Photo by Jan Zakelj
Russia bans diesel exports, tightening global supply and driving prices higher
Crude oil all time high predictions
Russia has announced a ban on diesel exports, a move likely to exacerbate the already tight global supply and drive prices higher. The decision comes as the country grapples with severe fuel shortages caused by Ukrainian drone attacks on its oil infrastructure. As the world’s second-largest diesel exporter, Russia’s suspension of exports will redirect significant volumes back to its domestic market.
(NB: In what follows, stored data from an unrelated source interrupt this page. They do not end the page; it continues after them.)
(* ===== verification/_CoqProject ===== *)
-Q . S2P
Prelude.v
Asn1Utils.v
RlcPdu.v
RlcSdu.v
TimeStat.v
RlcEntity.v
RlcTm.v
RlcUm.v
RlcUmRx.v
RlcUmTx.v
RlcUmEntity.v
RlcUmSync.v
RlcUmLink.v
RlcRxManager.v
RlcAm.v
RlcAmStatus.v
RlcAmTx.v
RlcAmRx.v
RlcAmReport.v
RlcAmStore.v
RlcAmTxInv.v
RlcAmOps.v
RlcAmAck.v
RlcAmEntity.v
RlcAmLink.v
RlcAmSpec.v
SmCodec.v
SliceData.v
SliceEnc.v
SliceDec.v
SliceIe.v
EqFloat.v
SmStruct.v
SmMonad.v
TcData.v
TcEnc.v
TcDec.v
TcIe.v
StatsData.v
StatsCodec.v
StatsProps.v
StatsIsac.v
StatsIe.v
StatsSm.v
SeqArr.v
SeqRing.v
Assoc.v
Compare.v
RbTree.v
RbShape.v
RbInsert.v
RbOps.v
RbDelete.v
RbExtract.v
RbMap.v
RbSpec.v
BiMap.v
RicMap.v
IApp.v
IAppSpec.v
IAppProps.v
Pdcp.v
PdcpRx.v
Sdap.v
SdapSpec.v
SdapTrace.v
SdapProps.v
Hashtable.v
F1apIds.v
L2Queue.v
PdcpApi.v
PdcpApiInv.v
L2Props.v
L2Limits.v
StatsRan.v
RlcApi.v
RlcApiInv.v
RlcApiSteps.v
RlcApiProps.v
L2Stack.v
(* ===== verification/RlcSdu.v ===== *)
(** SDUs and SDU segments of NR RLC (openair2/LAYER2/nr_rlc/nr_rlc_sdu.[ch]).

    Several segments point to one SDU, which is freed when all of them are:
    the SDUs live in a shared store ([rlc_heap]), a segment holds the address
    of its SDU, and [resegment]/[nr_rlc_free_sdu_segment] of the entities
    update [ref_count] and [free_count] there.  A segment has an address of its
    own, so that the [tx_end] pointer of the entities can be followed. *)

From S2P Require Import Prelude.

Definition NR_SDU_MAX : Z := 16000.

Record nr_rlc_sdu := mk_sdu {
  sdu_sn : Z;
  sdu_upper_layer_id : Z;
  sdu_data : bytes;
  sdu_size : Z;
  sdu_retx_count : Z;
  sdu_ref_count : Z;
  sdu_free_count : Z;
  sdu_time_of_arrival : Z
}.

Record nr_rlc_sdu_segment := mk_seg {
  seg_addr : nat;
  seg_sdu : nat;
  seg_size : Z;
  seg_so : Z;
  seg_is_first : bool;
  seg_is_last : bool
}.

(** The store: SDUs by address, and the next address [malloc] hands out. *)
Record rlc_heap := mk_heap {
  heap_brk : nat;
  heap_sdus : gmap nat nr_rlc_sdu
}.

Definition heap_empty : rlc_heap := {| heap_brk := 0; heap_sdus := ∅ |}.

(** [p->...] on an SDU pointer. *)
Definition heap_get (h : rlc_heap) (a : nat) : res nr_rlc_sdu := of_opt FBounds (heap_sdus h !! a).

Definition heap_set (h : rlc_heap) (a : nat) (s : nr_rlc_sdu) : rlc_heap :=
  {| h with heap_sdus := <[a := s]> (heap_sdus h) |}.

Definition nr_rlc_new_sdu (h : rlc_heap) (buffer : bytes) (size upper_layer_id : Z)
    : res (rlc_heap * nr_rlc_sdu_segment) :=
  let* data := buf_read buffer 0 size in
  let sdu := {| sdu_sn := -1; sdu_upper_layer_id := upper_layer_id; sdu_data := data;
                sdu_size := size; sdu_retx_count := -1; sdu_ref_count := 1;
                sdu_free_count := 0; sdu_time_of_arrival := 0 |} in
  let a := heap_brk h in
  Ok ({| heap_brk := S (S a); heap_sdus := <[a := sdu]> (heap_sdus h) |},
      {| seg_addr := S a; seg_sdu := a; seg_size := size; seg_so := 0;
         seg_is_first := true; seg_is_last := true |}).

(** Returns 1 if the SDU has been freed too. *)
Definition nr_rlc_free_sdu_segment (h : rlc_heap) (seg : nr_rlc_sdu_segment) : res (rlc_heap * Z) :=
  let* sdu := heap_get h (seg_sdu seg) in
  let sdu := {| sdu with sdu_free_count := sdu_free_count sdu + 1 |} in
  if sdu_free_count sdu =? sdu_ref_count sdu
  then Ok ({| h with heap_sdus := delete (seg_sdu seg) (heap_sdus h) |}, 1)
  else Ok (heap_set h (seg_sdu seg) sdu, 0).

Fixpoint nr_rlc_free_sdu_segment_list (h : rlc_heap) (l : list nr_rlc_sdu_segment) : res rlc_heap :=
  match l with
  | [] => Ok h
  | cur :: l' =>
      let* (h', _) := nr_rlc_free_sdu_segment h cur in
      nr_rlc_free_sdu_segment_list h' l'
  end.

(** A singly linked list with its [end] pointer. [( *end)->next = sdu] links
    the new segment after the node [end] points to, wherever that is. *)
Record seg_list := mk_seg_list {
  sl_list : list nr_rlc_sdu_segment;
  sl_end : option nat
}.

Fixpoint link_after (a : nat) (l : list nr_rlc_sdu_segment) (seg : nr_rlc_sdu_segment)
    : res (list nr_rlc_sdu_segment) :=
  match l with
  | [] => Fail FBounds
  | cur :: l' =>
      if bool_decide (seg_addr cur = a) then Ok [cur; seg]
      else let* l'' := link_after a l' seg in Ok (cur :: l'')
  end.

Definition nr_rlc_sdu_segment_list_append (s : seg_list) (sdu : nr_rlc_sdu_segment) : res seg_list :=
  match sl_list s with
  | [] => Ok {| sl_list := [sdu]; sl_end := Some (seg_addr sdu) |}
  | l =>
      let* e := of_opt FBounds (sl_end s) in
      let* l' := link_after e l sdu in
      Ok {| sl_list := l'; sl_end := Some (seg_addr sdu) |}
  end.

(** ** The list and its end pointer *)

(** [tx_end] is the address of the last segment, NULL for an empty list, and
    the addresses are all different. *)
Definition seg_list_wf (s : seg_list) : Prop :=
  NoDup (map seg_addr (sl_list s)) /\ sl_end s = seg_addr <$> last (sl_list s).

Lemma link_after_last l seg cur :
  NoDup (map seg_addr l) -> last l = Some cur ->
  link_after (seg_addr cur) l seg = Ok (l ++ [seg]).
Proof.
  induction l as [|c l IH]; [done|]. simpl. intros [Hc Hnd]%NoDup_cons Hlast.
  destruct l as [|c' l].
  - injection Hlast as ->. by rewrite bool_decide_true.
  - rewrite bool_decide_false.
    + by rewrite IH.
    + intros Heq. apply Hc. rewrite Heq. apply list_elem_of_fmap. exists cur.
      split; [done|]. by apply last_Some_elem_of.
Qed.

Lemma segment_list_append_ok s seg :
  seg_list_wf s -> seg_addr seg ∉ map seg_addr (sl_list s) ->
  exists s', nr_rlc_sdu_segment_list_append s seg = Ok s' /\
    sl_list s' = sl_list s ++ [seg] /\ seg_list_wf s'.
Proof.
  intros [Hnd Hend] Hfresh. unfold nr_rlc_sdu_segment_list_append.
  destruct (sl_list s) as [|c l] eqn:Hl.
  - eexists; split; [done|]. split; [done|]. split; [apply NoDup_singleton|done].
  - destruct (last (c :: l)) as [cur|] eqn:Hlast; [|by apply last_None in Hlast].
    rewrite Hend. simpl of_opt. unfold rbind.
    rewrite (link_after_last (c :: l) seg cur) by done.
    eexists; split; [done|]. split; [done|]. split.
    + simpl. rewrite map_app. apply (NoDup_app (_ :: _)). split; [done|].
      split; [|apply NoDup_singleton]. intros x Hx ->%list_elem_of_singleton. done.
    + cbn [sl_list sl_end]. by rewrite last_snoc.
Qed.

(** ** Segments and the store *)

Definition seg_bytes (h : rlc_heap) (seg : nr_rlc_sdu_segment) : bytes :=
  match heap_get h (seg_sdu seg) with
  | Ok s => take (Z.to_nat (seg_size seg)) (drop (Z.to_nat (seg_so seg)) (sdu_data s))
  | Fail _ => []
  end.

(** [l == NULL] *)
Definition is_nil {A} (l : list A) : bool := match l with [] => true | _ => false end.

(** A segment of the transmission list: the rest of a live SDU. *)
Definition seg_live (h : rlc_heap) (seg : nr_rlc_sdu_segment) : Prop :=
  exists s, heap_sdus h !! seg_sdu seg = Some s /\ sdu_free_count s < sdu_ref_count s /\
    0 <= seg_so seg /\ 0 < seg_size seg /\ seg_so seg + seg_size seg = zlen (sdu_data s) /\
    zlen (sdu_data s) <= NR_SDU_MAX /\ seg_is_last seg = true /\
    (seg_is_first seg = true <-> seg_so seg = 0) /\
    (seg_addr seg < heap_brk h)%nat /\ (seg_sdu seg < heap_brk h)%nat.

(** The heaps agree on an address. *)
Definition same_sdu (h h' : rlc_heap) (seg : nr_rlc_sdu_segment) : Prop :=
  heap_sdus h' !! seg_sdu seg = heap_sdus h !! seg_sdu seg.

Lemma seg_live_same h h' seg :
  same_sdu h h' seg -> (heap_brk h <= heap_brk h')%nat -> seg_live h seg -> seg_live h' seg.
Proof.
  intros Hs Hb (s & Hl & H). exists s. rewrite Hs. destruct H as (? & ? & ? & ? & ? & ? & ? & ? & ?).
  split_and!; (done || lia).
Qed.

Lemma seg_bytes_same h h' seg : same_sdu h h' seg -> seg_bytes h' seg = seg_bytes h seg.
Proof. intros Hs. unfold seg_bytes, heap_get. by rewrite Hs. Qed.

(** Two heaps that differ at most at address [a]. *)
Definition heap_upd (a : nat) (h h' : rlc_heap) : Prop :=
  (heap_brk h <= heap_brk h')%nat /\ forall b, b <> a -> heap_sdus h' !! b = heap_sdus h !! b.

Lemma heap_upd_list h h' a l :
  heap_upd a h h' -> a ∉ map seg_sdu l ->
  Forall (seg_live h) l -> Forall (seg_live h') l /\ map (seg_bytes h') l = map (seg_bytes h) l.
Proof.
  intros [Hb Hu] Ha Hl. induction Hl as [|seg l Hseg Hl IH]; [done|].
  apply not_elem_of_cons in Ha as [Ha1 Ha2]. destruct (IH Ha2) as [Hl' Hm].
  assert (same_sdu h h' seg) by (apply Hu; congruence).
  split; [constructor; [by eapply seg_live_same|done]|]. simpl. f_equal; [by apply seg_bytes_same|done].
Qed.

Lemma heap_upd_trans a h1 h2 h3 : heap_upd a h1 h2 -> heap_upd a h2 h3 -> heap_upd a h1 h3.
Proof. intros [? H12] [? H23]. split; [lia|]. intros b Hb. rewrite H23, H12; done. Qed.

Lemma heap_upd_set h a s : heap_upd a h (heap_set h a s).
Proof. split; [done|]. intros b Hb. apply lookup_insert_ne. congruence. Qed.

Lemma heap_get_lookup h a s : heap_get h a = Ok s <-> heap_sdus h !! a = Some s.
Proof. unfold heap_get. destruct (heap_sdus h !! a); simpl; split; congruence. Qed.

Lemma heap_set_lookup h a s : heap_sdus (heap_set h a s) !! a = Some s.
Proof. apply lookup_insert_eq. Qed.

Lemma free_sdu_segment_ok h seg s :
  heap_sdus h !! seg_sdu seg = Some s ->
  exists h' r, nr_rlc_free_sdu_segment h seg = Ok (h', r) /\ heap_upd (seg_sdu seg) h h' /\
    heap_brk h' = heap_brk h /\
    (sdu_free_count s + 1 < sdu_ref_count s ->
     heap_sdus h' !! seg_sdu seg = Some {| s with sdu_free_count := sdu_free_count s + 1 |}).
Proof.
  intros Hs%heap_get_lookup. unfold nr_rlc_free_sdu_segment. rewrite Hs. cbn [rbind].
  cbn [sdu_free_count sdu_ref_count]. case_bool_; eexists _, _; (split_and!; [done|..]); try done; try lia.
  - split; [done|]. intros b Hb. simpl. apply lookup_delete_ne. congruence.
  - apply heap_upd_set.
  - intros _. apply heap_set_lookup.
Qed.

Lemma seg_list_wf_dequeue seg rest en :
  seg_list_wf (mk_seg_list (seg :: rest) en) ->
  seg_list_wf (mk_seg_list rest (match rest with [] => None | _ => en end)).
Proof.
  intros [Hnd Hend]. simpl in *. apply NoDup_cons in Hnd as [_ Hnd]. split; [done|]. simpl.
  rewrite Hend. by destruct rest.
Qed.

Lemma seg_list_wf_push next s :
  seg_list_wf s -> seg_addr next ∉ map seg_addr (sl_list s) ->
  seg_list_wf (mk_seg_list (next :: sl_list s)
    (match sl_end s with None => Some (seg_addr next) | a => a end)).
Proof.
  destruct s as [rest en]. intros [Hnd Hend] Hf. simpl in *. split; [by apply NoDup_cons|]. simpl. rewrite Hend.
  destruct rest as [|r rest _] using rev_ind; [done|]. by rewrite app_comm_cons, !last_snoc.
Qed.

Lemma zlen_seg_bytes h seg : seg_live h seg -> zlen (seg_bytes h seg) = seg_size seg.
Proof.
  intros (s & Hs & _ & ? & ? & ? & _). unfold seg_bytes. rewrite (proj2 (heap_get_lookup _ _ _) Hs).
  rewrite zlen_take; [done|]. rewrite zlen_drop; lia.
Qed.

Lemma seg_list_wf_remove pre cur post en :
  seg_list_wf (mk_seg_list (pre ++ cur :: post) en) ->
  seg_list_wf (mk_seg_list (pre ++ post)
    (if bool_decide (en = Some (seg_addr cur)) then seg_addr <$> last pre else en)).
Proof.
  intros [Hnd Hend]. simpl in *. rewrite map_app in Hnd. simpl in Hnd.
  rewrite <- Permutation_middle in Hnd. apply NoDup_cons in Hnd as [Hc Hnd].
  split; [by rewrite <- map_app in Hnd|]. simpl. rewrite Hend.
  destruct post as [|q post _] using rev_ind.
  - rewrite last_snoc, app_nil_r. by rewrite bool_decide_true.
  - rewrite app_comm_cons, !app_assoc, !last_snoc. simpl. rewrite bool_decide_false; [done|].
    intros [= Heq]. apply Hc. rewrite <- Heq, map_app, !elem_of_app. right; right. by left.
Qed.

Lemma free_sdu_segment_list_ok h l :
  Forall (seg_live h) l -> NoDup (map seg_sdu l) ->
  exists h', nr_rlc_free_sdu_segment_list h l = Ok h' /\ heap_brk h' = heap_brk h.
Proof.
  intros Hl. revert h Hl. induction l as [|seg l IH]; intros h Hl Hnd; [by eexists|].
  apply Forall_cons in Hl as [(s & Hs & _) Hl]. apply NoDup_cons in Hnd as [Hf Hnd]. simpl.
  destruct (free_sdu_segment_ok h seg s Hs) as (h1 & r & -> & Hu & Hb & _). cbn [rbind].
  destruct (heap_upd_list h h1 _ l Hu Hf Hl) as [Hl1 _].
  destruct (IH h1 Hl1 Hnd) as (h' & -> & Hb'). eexists. split; [done|congruence].
Qed.

(** A new SDU at the end of a list, with or without its arrival stamped. *)
Lemma new_sdu_append h tx buffer size id :
  seg_list_wf tx -> NoDup (map seg_sdu (sl_list tx)) -> Forall (seg_live h) (sl_list tx) ->
  0 < size <= NR_SDU_MAX -> size <= zlen buffer ->
  exists h1 seg tx' s,
    nr_rlc_new_sdu h buffer size id = Ok (h1, seg) /\
    nr_rlc_sdu_segment_list_append tx seg = Ok tx' /\ sl_list tx' = sl_list tx ++ [seg] /\
    seg_list_wf tx' /\ NoDup (map seg_sdu (sl_list tx')) /\ heap_get h1 (seg_sdu seg) = Ok s /\
    seg_size seg = size /\ seg_so seg = 0 /\ seg_is_first seg = true /\ seg_is_last seg = true /\
    forall hf now, hf = h1 \/ hf = heap_set h1 (seg_sdu seg) {| s with sdu_time_of_arrival := now |} ->
      Forall (seg_live hf) (sl_list tx') /\
      map (seg_bytes hf) (sl_list tx') = map (seg_bytes h) (sl_list tx) ++ [take (Z.to_nat size) buffer].
Proof.
  intros Hwf Hnd Hlive Hsize Hbuf. unfold nr_rlc_new_sdu. rewrite buf_read_ok by lia. cbn [rbind].
  change (drop (Z.to_nat 0) buffer) with buffer.
  set (data := take _ _). assert (Hd : zlen data = size) by (apply zlen_take; lia).
  set (a := heap_brk h). set (s := {| sdu_sn := -1 |}). set (h1 := {| heap_brk := S (S a) |}).
  set (seg := {| seg_addr := S a |}).
  assert (Hfresh : forall x, x ∈ sl_list tx -> (seg_addr x < a)%nat /\ (seg_sdu x < a)%nat).
  { intros x Hx. rewrite Forall_forall in Hlive.
    by destruct (Hlive x Hx) as (? & _ & _ & _ & _ & _ & _ & _ & _ & ?). }
  destruct (segment_list_append_ok tx seg Hwf) as (tx' & Happ & Htx & Hwf').
  { simpl. intros (x & Heq & Hx)%list_elem_of_fmap. destruct (Hfresh x Hx). lia. }
  assert (Hna : a ∉ map seg_sdu (sl_list tx)).
  { intros (x & Heq & Hx)%list_elem_of_fmap. destruct (Hfresh x Hx). lia. }
  exists h1, seg, tx', s. split_and!; try done.
  - rewrite Htx, map_app. apply NoDup_app. split_and!; [done| |apply NoDup_singleton].
    intros x Hx ->%list_elem_of_singleton. done.
  - apply heap_get_lookup, lookup_insert_eq.
  - intros hf now Hhf.
    assert (exists s', heap_sdus hf !! a = Some s' /\ sdu_data s' = data /\ sdu_free_count s' = 0 /\
      sdu_ref_count s' = 1 /\ heap_brk hf = S (S a) /\ heap_upd a h hf) as (s' & Hs' & Hdata & Hf & Hr & Hbrk & Hu).
    { destruct Hhf as [->| ->]; eexists.
      - split; [apply lookup_insert_eq|]. split_and!; try done. split; [simpl; lia|].
        intros b Hne. by apply lookup_insert_ne.
      - split; [apply heap_set_lookup|]. split_and!; try done. split; [simpl; lia|].
        intros b Hne. simpl. by rewrite !lookup_insert_ne. }
    destruct (heap_upd_list h hf a (sl_list tx)) as [Hl Hm]; [done..|].
    assert (Hseg : seg_live hf seg) by (exists s'; rewrite Hdata; split_and!; simpl; done || lia).
    rewrite Htx. split; [by apply Forall_app; split; [|constructor]|].
    rewrite map_app, Hm. simpl. do 2 f_equal. unfold seg_bytes. simpl.
    rewrite (proj2 (heap_get_lookup _ _ _) Hs'), Hdata. apply take_ge. unfold zlen in Hd. simpl. lia.
Qed.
This action is expected to further strain global diesel availability and elevate prices, already averaging $1.46 per liter. The Northwest Europe diesel crack spread, a measure of refining margins, remains high, indicating potential further tightening in the market.
Key Takeaways
- Russia’s diesel export ban appears to suggest a tightening of global oil supplies, which is consistent with scenarios where crude oil prices increase.
- Market pricing indicates a rising probability of crude oil reaching a new all-time high by September 30, with a recent increase from 5% to 6.7% for this outcome.
- The ban is expected to have a significant impact on global diesel prices, given Russia’s substantial role in the international market.
What to Watch
Observers will be closely monitoring the response from major energy players such as OPEC and the International Energy Agency. Developments in the geopolitical landscape, including any escalation in the Ukraine conflict or new sanctions, could further affect oil prices. Additionally, market participants will look for any shifts in production strategies from other oil-exporting nations as they react to Russia’s export ban. These factors will be critical in shaping the market’s outlook on whether crude oil will hit a new high by the end of September.